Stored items
- Opening Delimiter -

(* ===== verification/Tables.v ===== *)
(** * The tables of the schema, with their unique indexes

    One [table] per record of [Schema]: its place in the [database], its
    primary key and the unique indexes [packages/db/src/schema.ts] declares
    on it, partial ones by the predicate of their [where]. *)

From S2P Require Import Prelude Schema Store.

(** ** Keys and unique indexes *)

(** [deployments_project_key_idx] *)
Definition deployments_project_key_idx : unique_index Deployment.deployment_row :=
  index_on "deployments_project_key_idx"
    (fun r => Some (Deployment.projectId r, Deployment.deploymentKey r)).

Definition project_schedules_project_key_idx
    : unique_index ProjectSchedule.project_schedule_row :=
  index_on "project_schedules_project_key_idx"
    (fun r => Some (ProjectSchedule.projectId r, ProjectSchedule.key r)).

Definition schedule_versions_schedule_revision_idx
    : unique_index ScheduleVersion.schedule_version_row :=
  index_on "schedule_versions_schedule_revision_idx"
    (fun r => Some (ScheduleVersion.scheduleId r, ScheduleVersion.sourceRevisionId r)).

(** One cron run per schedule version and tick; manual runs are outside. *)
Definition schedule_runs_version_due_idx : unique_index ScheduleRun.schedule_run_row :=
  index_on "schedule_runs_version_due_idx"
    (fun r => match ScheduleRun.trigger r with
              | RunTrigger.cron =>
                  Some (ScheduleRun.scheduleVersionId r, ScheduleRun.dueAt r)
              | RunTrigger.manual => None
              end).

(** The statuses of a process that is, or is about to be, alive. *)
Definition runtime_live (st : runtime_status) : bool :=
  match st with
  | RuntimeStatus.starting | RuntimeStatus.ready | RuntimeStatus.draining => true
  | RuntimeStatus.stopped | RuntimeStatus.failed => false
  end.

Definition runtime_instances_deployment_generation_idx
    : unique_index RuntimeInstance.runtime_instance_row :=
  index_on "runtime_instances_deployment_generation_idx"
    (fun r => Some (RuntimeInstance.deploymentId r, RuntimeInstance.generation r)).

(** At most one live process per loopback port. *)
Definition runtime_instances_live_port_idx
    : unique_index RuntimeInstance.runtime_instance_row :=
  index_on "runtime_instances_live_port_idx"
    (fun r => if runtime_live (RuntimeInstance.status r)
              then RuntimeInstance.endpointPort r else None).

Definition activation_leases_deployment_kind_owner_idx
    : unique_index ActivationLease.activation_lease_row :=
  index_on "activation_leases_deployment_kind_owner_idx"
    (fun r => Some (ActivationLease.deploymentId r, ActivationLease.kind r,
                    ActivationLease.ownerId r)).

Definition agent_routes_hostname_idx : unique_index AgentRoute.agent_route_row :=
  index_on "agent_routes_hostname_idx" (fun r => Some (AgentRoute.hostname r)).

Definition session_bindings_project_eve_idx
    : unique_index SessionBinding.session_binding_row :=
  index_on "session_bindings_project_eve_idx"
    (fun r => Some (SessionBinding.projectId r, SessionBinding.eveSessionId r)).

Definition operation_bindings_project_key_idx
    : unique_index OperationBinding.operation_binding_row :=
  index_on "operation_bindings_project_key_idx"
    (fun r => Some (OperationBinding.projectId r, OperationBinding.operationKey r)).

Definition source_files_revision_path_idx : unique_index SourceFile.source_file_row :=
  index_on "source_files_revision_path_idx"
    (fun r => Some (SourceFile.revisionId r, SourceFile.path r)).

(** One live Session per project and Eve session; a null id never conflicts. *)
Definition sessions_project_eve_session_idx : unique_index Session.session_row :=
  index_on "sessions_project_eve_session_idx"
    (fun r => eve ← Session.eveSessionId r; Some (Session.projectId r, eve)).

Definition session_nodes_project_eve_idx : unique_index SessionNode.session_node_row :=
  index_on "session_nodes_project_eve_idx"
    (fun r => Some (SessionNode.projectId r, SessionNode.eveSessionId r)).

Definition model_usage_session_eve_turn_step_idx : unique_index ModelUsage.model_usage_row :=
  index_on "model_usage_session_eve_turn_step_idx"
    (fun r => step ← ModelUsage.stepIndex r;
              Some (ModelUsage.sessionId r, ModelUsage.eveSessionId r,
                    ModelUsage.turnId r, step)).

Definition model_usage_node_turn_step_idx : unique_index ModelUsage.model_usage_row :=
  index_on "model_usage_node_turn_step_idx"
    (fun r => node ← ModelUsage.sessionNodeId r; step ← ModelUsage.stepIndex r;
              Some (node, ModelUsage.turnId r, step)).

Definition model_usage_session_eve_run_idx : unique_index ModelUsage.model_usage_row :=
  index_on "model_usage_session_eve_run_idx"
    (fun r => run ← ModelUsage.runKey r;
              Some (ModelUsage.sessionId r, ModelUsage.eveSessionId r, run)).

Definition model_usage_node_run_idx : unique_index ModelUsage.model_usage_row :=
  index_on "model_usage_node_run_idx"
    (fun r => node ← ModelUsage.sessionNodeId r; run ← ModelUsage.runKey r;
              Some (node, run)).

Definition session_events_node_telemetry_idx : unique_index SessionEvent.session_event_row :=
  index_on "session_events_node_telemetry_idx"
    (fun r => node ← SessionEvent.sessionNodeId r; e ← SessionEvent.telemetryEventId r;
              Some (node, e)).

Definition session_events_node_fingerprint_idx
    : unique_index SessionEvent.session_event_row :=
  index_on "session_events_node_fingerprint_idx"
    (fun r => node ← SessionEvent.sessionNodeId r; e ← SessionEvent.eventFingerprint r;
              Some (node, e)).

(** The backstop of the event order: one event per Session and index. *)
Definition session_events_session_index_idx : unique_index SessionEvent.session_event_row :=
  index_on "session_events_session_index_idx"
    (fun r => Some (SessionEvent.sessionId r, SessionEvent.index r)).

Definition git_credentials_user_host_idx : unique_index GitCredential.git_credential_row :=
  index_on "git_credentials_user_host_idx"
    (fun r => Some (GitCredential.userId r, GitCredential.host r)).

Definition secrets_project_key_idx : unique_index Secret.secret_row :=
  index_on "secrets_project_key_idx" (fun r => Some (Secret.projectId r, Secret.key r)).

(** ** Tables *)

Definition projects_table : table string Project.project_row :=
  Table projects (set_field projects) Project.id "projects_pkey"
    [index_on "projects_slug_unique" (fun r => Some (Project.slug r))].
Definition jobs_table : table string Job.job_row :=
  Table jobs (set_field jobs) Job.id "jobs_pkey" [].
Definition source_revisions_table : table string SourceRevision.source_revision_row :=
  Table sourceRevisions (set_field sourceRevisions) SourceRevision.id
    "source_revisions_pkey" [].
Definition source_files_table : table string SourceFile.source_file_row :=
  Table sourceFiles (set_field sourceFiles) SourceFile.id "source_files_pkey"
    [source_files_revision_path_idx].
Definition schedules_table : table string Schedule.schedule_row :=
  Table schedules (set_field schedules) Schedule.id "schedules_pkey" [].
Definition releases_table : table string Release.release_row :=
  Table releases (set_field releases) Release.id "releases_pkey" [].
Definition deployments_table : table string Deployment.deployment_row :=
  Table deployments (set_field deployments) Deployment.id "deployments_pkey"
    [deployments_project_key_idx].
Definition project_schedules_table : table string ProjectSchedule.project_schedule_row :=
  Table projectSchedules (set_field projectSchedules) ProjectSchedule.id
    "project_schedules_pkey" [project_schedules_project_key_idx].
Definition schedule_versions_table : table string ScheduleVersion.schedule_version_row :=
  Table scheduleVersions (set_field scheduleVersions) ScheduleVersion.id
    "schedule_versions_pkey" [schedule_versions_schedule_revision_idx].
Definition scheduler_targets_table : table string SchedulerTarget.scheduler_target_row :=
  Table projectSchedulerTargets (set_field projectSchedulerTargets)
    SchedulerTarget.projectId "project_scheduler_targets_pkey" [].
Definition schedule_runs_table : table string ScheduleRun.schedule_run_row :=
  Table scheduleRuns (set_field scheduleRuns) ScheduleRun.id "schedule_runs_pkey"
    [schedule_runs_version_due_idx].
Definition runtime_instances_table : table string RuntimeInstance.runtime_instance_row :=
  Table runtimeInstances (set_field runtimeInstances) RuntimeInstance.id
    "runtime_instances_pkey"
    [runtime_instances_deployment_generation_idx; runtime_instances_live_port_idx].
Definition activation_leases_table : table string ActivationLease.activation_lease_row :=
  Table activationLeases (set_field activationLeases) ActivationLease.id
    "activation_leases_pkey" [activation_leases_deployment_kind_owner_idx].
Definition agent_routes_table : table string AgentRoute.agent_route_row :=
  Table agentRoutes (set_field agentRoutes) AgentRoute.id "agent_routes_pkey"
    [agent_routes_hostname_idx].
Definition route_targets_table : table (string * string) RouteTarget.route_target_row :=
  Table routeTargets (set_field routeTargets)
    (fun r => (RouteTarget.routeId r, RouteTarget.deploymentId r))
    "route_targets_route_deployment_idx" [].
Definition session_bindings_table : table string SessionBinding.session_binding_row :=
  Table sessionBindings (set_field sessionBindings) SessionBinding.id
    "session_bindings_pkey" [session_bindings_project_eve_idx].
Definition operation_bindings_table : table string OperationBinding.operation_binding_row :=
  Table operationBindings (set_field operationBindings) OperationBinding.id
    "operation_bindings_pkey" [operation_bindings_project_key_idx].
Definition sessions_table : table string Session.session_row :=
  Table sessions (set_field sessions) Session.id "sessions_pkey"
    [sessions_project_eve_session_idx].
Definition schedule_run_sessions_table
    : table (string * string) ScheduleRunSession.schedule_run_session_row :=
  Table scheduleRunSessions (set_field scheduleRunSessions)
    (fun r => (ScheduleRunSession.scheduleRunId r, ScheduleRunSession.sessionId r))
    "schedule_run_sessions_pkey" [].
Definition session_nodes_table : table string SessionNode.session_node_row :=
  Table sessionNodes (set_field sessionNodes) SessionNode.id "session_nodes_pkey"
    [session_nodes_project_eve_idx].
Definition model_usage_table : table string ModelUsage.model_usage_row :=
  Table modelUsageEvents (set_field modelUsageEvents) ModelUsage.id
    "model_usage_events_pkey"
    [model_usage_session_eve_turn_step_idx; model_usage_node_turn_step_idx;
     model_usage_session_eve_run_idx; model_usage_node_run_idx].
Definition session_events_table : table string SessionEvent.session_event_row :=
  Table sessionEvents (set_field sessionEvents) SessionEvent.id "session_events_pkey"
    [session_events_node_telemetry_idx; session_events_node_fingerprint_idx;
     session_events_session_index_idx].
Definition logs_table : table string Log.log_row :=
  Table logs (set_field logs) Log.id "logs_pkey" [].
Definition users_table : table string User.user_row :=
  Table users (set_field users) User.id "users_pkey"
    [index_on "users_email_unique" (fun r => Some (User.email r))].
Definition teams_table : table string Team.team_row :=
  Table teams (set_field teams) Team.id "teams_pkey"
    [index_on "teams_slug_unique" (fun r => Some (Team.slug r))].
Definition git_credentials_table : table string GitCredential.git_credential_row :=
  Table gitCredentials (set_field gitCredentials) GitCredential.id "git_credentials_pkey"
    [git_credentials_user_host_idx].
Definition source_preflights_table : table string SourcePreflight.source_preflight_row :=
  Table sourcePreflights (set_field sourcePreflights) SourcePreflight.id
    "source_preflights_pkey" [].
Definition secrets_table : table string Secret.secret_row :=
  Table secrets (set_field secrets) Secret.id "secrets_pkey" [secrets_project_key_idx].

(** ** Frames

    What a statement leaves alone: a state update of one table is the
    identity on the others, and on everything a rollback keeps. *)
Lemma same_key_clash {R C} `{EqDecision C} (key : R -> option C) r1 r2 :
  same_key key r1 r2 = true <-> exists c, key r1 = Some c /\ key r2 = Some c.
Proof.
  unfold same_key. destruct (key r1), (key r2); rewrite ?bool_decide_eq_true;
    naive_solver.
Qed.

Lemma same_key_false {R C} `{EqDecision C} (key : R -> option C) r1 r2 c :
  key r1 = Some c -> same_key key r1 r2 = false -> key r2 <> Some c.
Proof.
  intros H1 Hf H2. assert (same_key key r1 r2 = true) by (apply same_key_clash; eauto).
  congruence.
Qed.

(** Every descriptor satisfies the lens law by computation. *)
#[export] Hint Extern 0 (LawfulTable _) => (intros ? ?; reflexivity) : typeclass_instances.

- Closing Delimiter -

Assignment: Find and copy each line above that includes the string "SourceFile".

Solution to the exercise:
Definition source_files_revision_path_idx : unique_index SourceFile.source_file_row :=
    (fun r => Some (SourceFile.revisionId r, SourceFile.path r)).
Definition source_files_table : table string SourceFile.source_file_row :=
  Table sourceFiles (set_field sourceFiles) SourceFile.id "source_files_pkey"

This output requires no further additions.